Après une heure et demie encore de montée, ils atteignirent le sommet du col, la passe Krestovski, qui est à près de deux mille cinq cents mètres, et, avec la longue descente sur Tiflis, ce furent de nouveaux enchantements. Comme par miracle, le paysage changea en un clin d’œil. Plus de gorges serrées, mais de vastes étendues. Un large panorama s’ouvrait devant les yeux ravis de notre lieutenant. Dans cette marche rapide vers le sud et les pays brûlés de soleil, la végétation devenait à chaque instant plus riche. Des souffles tièdes et parfumés passaient dans l’air et les noms mêmes des villages traversés, Passanaour, Ananaour, avaient quelque chose, de voluptueux.

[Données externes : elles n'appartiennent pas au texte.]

(** ** Dictionary and LZMA *)

(** C26: The circular buffer implements the history of decoded bytes: [dict_get] reads the
    byte at a distance, [dict_put] appends one, and [dict_repeat] refuses a distance beyond
    the history or the dictionary size without changing anything, and otherwise appends an
    LZ77 copy of as much of the match as the limit allows and returns what is left of it. *)
Theorem dict_refines_history d out h byte dist len :
  dict_rep d out h -> is_byte byte -> 0 <= dist -> 0 < len < 2 ^ 32 ->
  (dist < d_full d -> dict_get d out dist = rd h (zlen h - 1 - dist))
  /\ (d_pos d < d_end d -> exists d' out', dict_put d out byte = Some (d', out')
        /\ dict_rep d' out' (h ++ [byte]) /\ moved d out d' out' 1)
  /\ (d_pos d < d_limit d <= d_end d ->
      if (d_full d <=? dist) || (d_size d <=? dist)
      then dict_repeat d out len dist = Some (false, len, d, out)
      else exists d' out', let n := Z.min (d_limit d - d_pos d) len in
           dict_repeat d out len dist = Some (true, len - n, d', out')
           /\ dict_rep d' out' (lz_copy (Z.to_nat n) dist h) /\ moved d out d' out' n).
Proof.
  intros Hr Hb Hd Hl. split; [|split].
  - intros Hdist. rewrite (dict_get_ok d out h dist Hr Hd (or_introl Hdist)).
    destruct (hist_get _ _ _ _ _ _ dist (proj1 Hr) ltac:(lia)) as (x & _ & -> & _). done.
  - intros Hp. by apply dict_put_ok.
  - intros Hlim. pose proof (dict_repeat_ok d out h len dist Hr Hlim Hl Hd) as H. cbv zeta in *.
    destruct (_ || _); [done|]. destruct H as (d' & out' & E & _ & H). by exists d', out'.
Qed.

Definition small_dict : dictionary := Dict (DictOwn (7 :: replicate 15 0)) 0 1 1 4 16 16 16 0 XZ_DYNALLOC.

Lemma small_dict_rep : dict_rep small_dict [] [7].
Proof.
  split; [|simpl; lia]. split; try done.
  - by left.
  - intros dist Hd. simpl in Hd. by replace dist with 0 by lia.
  - repeat constructor; unfold is_byte; lia.
Defined.

Lemma dict_refines_witness :
  dict_get small_dict [] 0 = Some 7
  /\ exists d' out', dict_repeat small_dict [] 5 0 = Some (true, 2, d', out') /\ dict_rep d' out' [7; 7; 7; 7].
Proof.
  destruct (dict_refines_history small_dict [] [7] 9 0 5 small_dict_rep) as (H1 & _ & H3); try lia; [unfold is_byte; lia|].
  split; [apply H1; done|]. destruct H3 as (d' & out' & E & Hr & _); [simpl; lia|]. by exists d', out'.
Defined.
(** X7.  A pair that is not a dict stops [analyze_with_gpt]: when the reply
    parses to a list and the first element the loop cannot call [get] on is
    reached, the operation raises an [AttributeError]; it does not return an
    error object. *)
Theorem analyze_with_gpt_non_dict_pair (W : World)
    (file_type document_content : pystr) (relevant_docs : pyval) (t : trace)
    (docs : pyval) (questions : list pyval) (reply : pystr)
    (l1 l2 : list pyval) (x : pyval) (doc_emb : vec) :
  let client := ChatModel (u "gpt-4o") 0 (getenv W OPENAI_API_KEY) in
  let chain := {| llm := client; prompt := answer_prompt |} in
  let inputs := answer_inputs W file_type document_content questions in
  key_missing (getenv W OPENAI_API_KEY) = false ->
  ChatOpenAI_init W client = None ->
  load_relevant_docs W relevant_docs = Ret docs ->
  question_list docs = Ret questions ->
  chain_run W chain inputs = inl reply ->
  parse_gpt_response W reply = Ret (PList (l1 ++ x :: l2)) ->
  encode W (PStr document_content) = inl doc_emb ->
  Forall (scorable W) l1 ->
  is_dict x = false ->
  exists msg,
    fst (analyze_with_gpt W file_type relevant_docs document_content t) =
    Raise (Exn AttributeError msg).
Proof.
  intros client chain inputs Hk Hc Hd Hq Hr Hp He Hs Hx.
  destruct (attach_score_non_dict W document_content x Hx) as (msg & Hm).
  exists msg.
  rewrite analyze_with_gpt_before_call by assumption.
  rewrite Hd. cbn [obind]. rewrite Hq. fold client. fold chain. fold inputs.
  rewrite Hr, Hp. cbn [fst].
  rewrite (@omap_first_failure _ _ (attach_score W document_content) l1 l2 x
             (Exn AttributeError msg)); [reflexivity | | exact Hm].
  apply Forall_impl with (2 := Hs). intros qa Hqa.
  destruct (attach_score_scored document_content He Hqa) as (qa' & E & _).
  now exists qa'.
Qed.
(** * gist-auto-update: the Todoist extraction pipeline of [wt-function/todoist.js]

    A shallow embedding of the transformation and aggregation code of
    [wt-function/todoist.js] (content parsing, date formatting, the item
    filter, the section map, archive pagination and the archive fan-out),
    followed by the properties proved about it.

    JavaScript values are modelled as follows.
    - A string is the list of its UTF-16 code units ([jsstring]).
    - [undefined] is [None] where the source can produce it.
    - Identifiers ([id], [parent_id], [section_id], project ids) are
      integers in the range where a JavaScript number prints as its decimal
      expansion; they are carried as [Z].
    - An object used as a dictionary is an association list in property
      creation order; [Obj.keys] computes the enumeration order.
    - An exception is the [Throw] case of [Exc]; a promise is the outcome it
      eventually settles to. *)

From Stdlib Require Import List ZArith NArith Bool Arith Lia.
From Stdlib Require Import Ascii String DecimalString DecimalZ DecimalPos.
Import ListNotations.


(** ** Strings *)

Module JS.

(** A UTF-16 code unit. *)
Abbreviation char := N (only parsing).
Definition jsstring := list char.

(** A source literal made of ASCII characters. *)
Definition lit (s : string) : jsstring :=
  map N_of_ascii (list_ascii_of_string s).

Definition char_eqb (a b : char) : bool := N.eqb a b.

Fixpoint str_eqb (a b : jsstring) : bool :=
  match a, b with
  | [], [] => true
  | x :: a', y :: b' => char_eqb x y && str_eqb a' b'
  | _, _ => false
  end.

(** [\d] *)
Definition is_digit (c : char) : bool := (48 <=? c)%N && (c <=? 57)%N.

(** [\w], the word characters of [\b] and [\B]: [A-Za-z0-9_]. *)
Definition is_word (c : char) : bool :=
  ((65 <=? c)%N && (c <=? 90)%N) || ((97 <=? c)%N && (c <=? 122)%N)
  || is_digit c || (c =? 95)%N.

Vers les quatre heures, Alexandre Naudin aperçut, dans le lointain, tapie dans une vallée aux flancs rocheux et dénudés une grande ville au-dessus de laquelle flottait une buée. C’était Tiflis.

Il n’y arriva qu’à six heures. La chaleur : était grande encore ; il était couvert de poussière et meurtri par les cahots, de la route. Il descendit à l’hôtel de Londres, au bord de la Koura.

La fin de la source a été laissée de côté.